"In Oregon they have the "death of organic farmsteads" law, which is a
land-use regulation which dictates that a home cannot be built on agricultural
lands until after $80,000 per year agricultural-income is proven. Lots of
people who raise their own seeds and grow non-mechanically don't need that
much money to meet their needs. The average middle-class income is well below
that figure, and many millions of people would find it a big raise in pay to
get half that number."
It is important to note that the $80,000 rule applies only to the very best
farmland -- soils that are prime, unique, Class I, Class II or that support
certain crops such as orchards.
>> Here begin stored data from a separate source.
(* ===== verification/StemProofs.v ===== *)
(** * What the hashes for the stem chain are worth

    The proofs that the API makes are checked by the stem contract against the roots in
    the second witness. The index databases stay a numbering of the accounts as long as
    every proposal is committed; a transaction is proved at the wrong index, a balance
    with other leaves than the miner's, and the root of the recent transactions depends
    on the order in which Go iterates over a map. *)

From Stdlib Require Import ZArith Lia.
From S2P Require Import Prelude Common BftHeader StateDb StateDbProofs Svm SvmProofs ChainStore Merkle ChainExamples Stem.

Open Scope Z_scope.

(** ** Proofs of transactions *)

(** A proof is sent as its bytes. *)
Lemma concat_hashes_inj (l l' : list Hash) : hashes l -> hashes l' -> concat l = concat l' -> l = l'.
Proof.
  intros Hl. revert l'. induction Hl as [|h l Hh Hl IH]; intros l' Hl' E; destruct Hl' as [|h' l' Hh' Hl']; cbn in E.
  - done.
  - symmetry in E. apply app_eq_nil in E as [-> _]. done.
  - apply app_eq_nil in E as [-> _]. done.
  - apply app_inj_1 in E as [-> E]; [|congruence]. f_equal. by apply IH.
Qed.

Section tx.
Context `{MerkleLaws} `{StemEnv} `{StoreCodec}.
Implicit Types (level proofs : list Hash).

Lemma walk_hashes level : hashes level -> forall i proofs, proof_walk (levels level) i = Some proofs -> hashes proofs.
Proof.
  induction level as [|x|level Hl IH] using level_ind; intros Hh i proofs.
  - intros [= <-]. constructor.
  - intros [= <-]. constructor.
  - rewrite levels_step by done. cbn [proof_walk]. destruct (at_index level _) as [s|] eqn:Hs; [|done].
    destruct (proof_walk (levels (next_level level)) _) as [p|] eqn:Hp; [|done]. intros [= <-]. constructor.
    + unfold at_index in Hs. destruct (_ <? 0) in Hs; [done|]. by eapply hashes_lookup.
    + eapply IH; [apply next_level_hashes|done].
Qed.

Lemma walk_length levels' i proofs : proof_walk levels' i = Some proofs -> length proofs = length levels'.
Proof.
  revert i proofs. induction levels' as [|x l IH]; intros i proofs; cbn; [by intros [= <-]|].
  destruct (at_index _ _); [|done]. destruct (proof_walk l _) eqn:Hw; [|done]. intros [= <-]. cbn. f_equal. by eapply IH.
Qed.

(** Neighbours have different siblings. *)
Lemma sibling_pred level i : NoDup level -> (0 < i < length level)%nat -> sibling level i <> sibling level (i - 1).
Proof.
  intros Hd Hi E. unfold sibling in E. destruct i as [|i]; [lia|]. replace (S i - 1)%nat with i in E by lia.
  rewrite Nat.even_succ in E. rewrite <-Nat.negb_even in E.
  destruct (lookup_lt_is_Some_2 level i) as [a Ha]; [lia|]. destruct (lookup_lt_is_Some_2 level (S i)) as [b Hb]; [lia|].
  destruct (Nat.even i) eqn:He; cbn [negb] in E.
  - rewrite Hb, Ha in E. injection E as ->. pose proof (NoDup_lookup _ _ _ _ Hd Ha Hb). lia.
  - destruct i as [|i]; [done|]. destruct (lookup_lt_is_Some_2 level (S i - 1)%nat) as [c Hc]; [lia|]. rewrite Hc in E.
    destruct (level !! S (S (S i))) as [d|] eqn:Hx; [|rewrite Hb in E]; injection E as ->.
    + pose proof (NoDup_lookup _ _ _ _ Hd Hx Hc). lia.
    + pose proof (NoDup_lookup _ _ _ _ Hd Hb Hc). lia.
Qed.

(** A proof that was made for an index verifies no hash at the index before. *)
Lemma shifted_proof_fails level i proofs h : hashes level -> NoDup level -> (0 < i < length level)%nat ->
  GetMerkleProof level (Z.of_nat i) = Some proofs -> length h = HashLength ->
  root_above h (i - 1) proofs <> GetBinaryMerkleRoot level.
Proof.
  intros Hl Hd Hi Hp Hh E. rewrite GetMerkleProof_walk in Hp. pose proof (walk_hashes _ Hl _ _ Hp) as Hps.
  pose proof (walk_length _ _ _ Hp) as Hlen.
  destruct (root_above_unique level Hl (i - 1) h proofs) as [_ Hq]; [lia|done..|].
  rewrite GetMerkleProof_walk in Hq. rewrite levels_step in Hp, Hq by lia. rewrite walk_sibling in Hp, Hq by lia.
  apply (sibling_pred level i Hd Hi).
  destruct (sibling level i) as [s|]; [|done]. destruct (sibling level (i - 1)) as [s'|]; [|done].
  destruct (proof_walk _ _) in Hp; [|done]. destruct (proof_walk _ _) in Hq; [|done]. cbn in Hp, Hq. congruence.
Qed.

(** Past the end of an even level there is no sibling. *)
Lemma proof_past_even level : Nat.even (length level) = true -> (1 < length level)%nat ->
  GetMerkleProof level (Z.of_nat (length level)) = None.
Proof.
  intros He Hl. rewrite GetMerkleProof_walk, levels_step by done. cbn [proof_walk]. unfold at_index.
  apply Nat.even_spec in He as [k Hk].
  rewrite (proj2 (Z.eqb_eq (Z.rem _ 2) 0)) by (rewrite Hk; zdiv). rewrite (proj2 (Z.eqb_neq _ _)) by lia.
  rewrite (proj2 (Z.ltb_ge _ _)) by lia. by rewrite lookup_ge_None_2 by lia.
Qed.

(** Past the end of an odd level it is the last hash, which is its own sibling. *)
Lemma proof_past_odd level h : Nat.even (length level) = false -> last level = Some h ->
  exists proofs, GetMerkleProof level (Z.of_nat (length level)) = Some proofs /\
    root_above h (length level - 1) proofs = GetBinaryMerkleRoot level.
Proof.
  intros He Hh. rewrite last_lookup in Hh. pose proof (lookup_lt_Some _ _ _ Hh) as Hi.
  destruct (decide (length level = 1%nat)) as [E|E].
  { exists []. destruct level as [|a [|]]; [done| |done]. cbn in Hh. injection Hh as ->. done. }
  assert (Hl : (1 < length level)%nat) by lia. replace (Init.Nat.pred (length level)) with (length level - 1)%nat in Hh by lia.
  destruct (walk_verifies level (length level - 1) h) as (proofs & Hp & Hr).
  { done. }
  exists proofs. split; [|done]. rewrite <-Hp, GetMerkleProof_walk, levels_step by done. cbn [proof_walk]. unfold at_index.
  rewrite <-Nat.negb_odd in He. apply negb_false_iff, Nat.odd_spec in He as [k Hk].
  rewrite (proj2 (Z.eqb_neq (Z.rem (Z.of_nat (length level)) 2) 0)) by (rewrite Hk; zdiv).
  rewrite (proj2 (Z.eqb_eq (Z.rem (Z.of_nat (length level - 1)) 2) 0)) by (rewrite Hk; zdiv).
  rewrite (proj2 (Z.eqb_eq (Z.of_nat (length level)) _)) by lia.
  replace (Z.of_nat (length level) - 1) with (Z.of_nat (length level - 1)) by lia.
  by replace (Z.quot (Z.of_nat (length level)) 2) with (Z.quot (Z.of_nat (length level - 1)) 2) by (rewrite Hk; zdiv).
Qed.

(** The proofs of transactions are made for the next transaction:
    GetTxMerkleInfo makes the proof for the index in the block and returns
    it with that index less one, the index among the transactions after the
    reward. For a transaction that is not the last of its block no 32-byte
    hash passes the check against the transaction root with what is
    returned; for the last one of an even number of transactions the call
    panics; only the last one of an odd number of transactions gets a proof
    that verifies. *)
Theorem tx_proof_is_off_by_one db txHash (i : nat) blockHash block level h :
  GetTxIndex db txHash = inl (mkIndex blockHash (Z.of_nat i)) ->
  GetBlock db blockHash = inl block ->
  stem_hashes (tail (b_Transactions block)) = inl level ->
  hashes level -> NoDup level -> level !! (i - 1)%nat = Some h -> (0 < i)%nat -> Z.of_nat (length level) < 2 ^ 63 ->
  if decide (i < length level)%nat then
    exists data, GetTxMerkleInfo db txHash = Some (inl (Z.of_nat (i - 1), data)) /\
      forall leaf proofs, length leaf = HashLength -> hashes proofs -> concat proofs = data ->
        root_above leaf (i - 1) proofs <> GetBinaryMerkleRoot level
  else if Nat.even (length level) then GetTxMerkleInfo db txHash = None
  else exists proofs, GetTxMerkleInfo db txHash = Some (inl (Z.of_nat (i - 1), concat proofs)) /\
    root_above h (i - 1) proofs = GetBinaryMerkleRoot level.
Proof.
  intros Hx Hb Hs Hl Hd Hh Hi Hlen. pose proof (lookup_lt_Some _ _ _ Hh) as Hlt.
  assert (HG : GetTxMerkleInfo db txHash = option_map (fun proofs => inl (Z.of_nat (i - 1), concat proofs)) (GetMerkleProof level (Z.of_nat i))).
  { unfold GetTxMerkleInfo. rewrite Hx. cbn [ix_BlockHash ix_Index]. rewrite Hb, Hs, i64_small, u64_small by (unfold is_u64; lia).
    replace (Z.of_nat i - 1) with (Z.of_nat (i - 1)) by lia. by destruct (GetMerkleProof _ _). }
  rewrite HG. case_decide as Hdec.
  - destruct (lookup_lt_is_Some_2 level i Hdec) as [h' Hh']. destruct (walk_verifies level i h' Hh') as (proofs & Hp & _).
    rewrite <-GetMerkleProof_walk in Hp. rewrite Hp. exists (concat proofs). split; [done|]. intros leaf proofs' Hleaf Hps E.
    apply concat_hashes_inj in E as ->; [|done|rewrite GetMerkleProof_walk in Hp; exact (walk_hashes _ Hl _ _ Hp)].
    by apply shifted_proof_fails.
  - replace i with (length level) in * by lia. destruct (Nat.even (length level)) eqn:He.
    + rewrite proof_past_even; [done|done|]. destruct (length level) as [|[|n]]; [lia|done|lia].
    + destruct (proof_past_odd level h) as (proofs & Hp & Hr); [done|by rewrite last_lookup; replace (Init.Nat.pred (length level)) with (length level - 1)%nat by lia|].
      rewrite Hp. by exists proofs.
Qed.
End tx.

(** ** The numbering of the accounts *)

(** What is relied on of RLP and of the hash function: numbers are decoded as they were
    encoded; a byte string is not encoded as a list is; no collision between the two. *)
Class StemLaws `{MerkleEnv} `{StemEnv} := {
  uint_rlp i : is_u64 i -> uint_of (rlp_uint i) = Some i;
  rlp_string_is_no_list a b n a' b' n' : rlp_bytes (rlp_state a b n) <> rlp_state a' b' n';
  Keccak256Hash_states a b n a' b' n' :
    Keccak256Hash (rlp_bytes (rlp_state a b n)) = Keccak256Hash (rlp_state a' b' n') ->
    rlp_bytes (rlp_state a b n) = rlp_state a' b' n'
}.

Definition is_address (a : Address) : Prop := length a = AddressLen /\ Forall is_byte a.

Definition tx_addresses (tx : Transaction) : Prop := is_address (td_From (tx_Data tx)) /\ is_address (td_To (tx_Data tx)).

Section index.
Context `{MerkleEnv} `{StemEnv} `{!StemLaws}.
Implicit Types (dbs : StemDbs) (a : Address) (n : Z).

(** The databases number the accounts from 0 on. *)
Record indexed dbs n : Prop := {
  ix_count : 0 <= n;
  ix_account i : 0 <= i < n ->
    exists a, indexAccountDB dbs !! rlp_uint i = Some a /\ is_address a /\ accountIndexDB dbs !! a = Some (rlp_uint i);
  ix_bytes a b : accountIndexDB dbs !! a = Some b -> exists i, 0 <= i < n /\ b = rlp_uint i /\ indexAccountDB dbs !! b = Some a;
  ix_back a b : indexAccountDB dbs !! b = Some a -> accountIndexDB dbs !! a = Some b
}.

Lemma rlp_uint_inj i j : is_u64 i -> is_u64 j -> rlp_uint i = rlp_uint j -> i = j.
Proof. intros Hi Hj E. apply uint_rlp in Hi, Hj. congruence. Qed.

Definition with_account dbs n a : StemDbs :=
  mkStemDbs (<[a := rlp_uint n]> (accountIndexDB dbs)) (<[rlp_uint n := a]> (indexAccountDB dbs)).

Lemma note_account_new roots dbs n a : is_root roots a = false -> accountIndexDB dbs !! a = None -> 0 <= n -> n + 1 < 2 ^ 64 ->
  note_account roots (dbs, n) a = (with_account dbs n a, n + 1).
Proof.
  intros Hr Ha Hn Hn'. unfold note_account. rewrite Hr, Ha. rewrite (u64_small (n + 1)) by (unfold is_u64; lia).
  replace (n + 1 - 1) with n by lia. by rewrite u64_small by (unfold is_u64; lia).
Qed.

Lemma note_account_known roots dbs n a : is_root roots a = true \/ is_Some (accountIndexDB dbs !! a) ->
  note_account roots (dbs, n) a = (dbs, n).
Proof. unfold note_account. destruct (is_root roots a); [done|]. by intros [|[b ->]]. Qed.

Lemma with_account_indexed dbs n a : indexed dbs n -> is_address a -> accountIndexDB dbs !! a = None -> n + 1 < 2 ^ 64 ->
  indexed (with_account dbs n a) (n + 1).
Proof.
  intros [Hn Hi Hb Hk] Ha Hno Hlt. split; cbn.
  - lia.
  - intros i Hi'. destruct (decide (i = n)) as [->|Hne].
    + exists a. by rewrite !lookup_insert_eq.
    + destruct (Hi i) as (a' & Hia & Haa & Hai); [lia|]. exists a'. rewrite !lookup_insert_ne; [done| |].
      * by intros ->; rewrite Hno in Hai.
      * intros E. apply rlp_uint_inj in E; unfold is_u64; lia.
  - intros a' b. destruct (decide (a = a')) as [<-|Hne].
    + rewrite lookup_insert_eq. intros [= <-]. exists n. rewrite lookup_insert_eq. split; [lia|done].
    + rewrite lookup_insert_ne by done. intros Hab. destruct (Hb _ _ Hab) as (i & Hi' & -> & Hx). exists i.
      rewrite lookup_insert_ne; [split; [lia|done]|]. intros E. apply rlp_uint_inj in E; unfold is_u64; lia.
  - intros a' b. destruct (decide (rlp_uint n = b)) as [<-|Hne].
    + rewrite lookup_insert_eq. intros [= <-]. by rewrite lookup_insert_eq.
    + rewrite lookup_insert_ne by done. intros Hab. apply Hk in Hab. rewrite lookup_insert_ne; [done|]. intros <-. by rewrite Hno in Hab.
Qed.

(** What recording an account does. *)
Lemma note_account_indexed roots dbs n a : indexed dbs n -> is_address a -> n + 1 < 2 ^ 64 ->
  exists dbs' n', note_account roots (dbs, n) a = (dbs', n') /\ indexed dbs' n' /\ n <= n' <= n + 1 /\
    (is_root roots a = true \/ is_Some (accountIndexDB dbs' !! a)) /\
    accountIndexDB dbs ⊆ accountIndexDB dbs'.
Proof.
  intros Hx Ha Hn. pose proof (ix_count _ _ Hx). destruct (is_root roots a) eqn:Hr.
  - exists dbs, n. rewrite note_account_known by auto. split_and!; [done|done|lia|lia|by left|done].
  - destruct (accountIndexDB dbs !! a) as [b|] eqn:Hb.
    + exists dbs, n. rewrite note_account_known by eauto. split_and!; [done|done|lia|lia|by eauto|done].
    + exists (with_account dbs n a), (n + 1). rewrite note_account_new by done. split_and!; [done|by apply with_account_indexed|lia|lia| |].
      * right. cbn. rewrite lookup_insert_eq. eauto.
      * by apply insert_subseteq.
Qed.

Definition recorded roots dbs (tx : Transaction) : Prop :=
  forall a, a = td_From (tx_Data tx) \/ a = td_To (tx_Data tx) -> is_root roots a = true \/ is_Some (accountIndexDB dbs !! a).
Most agricultural land in Oregon falls
under less stringent rules.
Also, the $80,000 is for gross sales. Given the 80% overhead typical for
farms and ranches, that translates into $16,000 net income -- not a large
For full details, see the Oregon Department of Land Conservation and
Development homepage at www.lcd.state.or.us.
Oregon has made the firmest commitment of any state to protect farmland and
farming. With its population increasing by 50,000 to 60,000 per year, the
pressures for non-farm use of land are great. Most agriculture cannot
compete for land with developers without the advantage of strong land use
To Unsubscribe: Email firstname.lastname@example.org with "unsubscribe sanet-mg".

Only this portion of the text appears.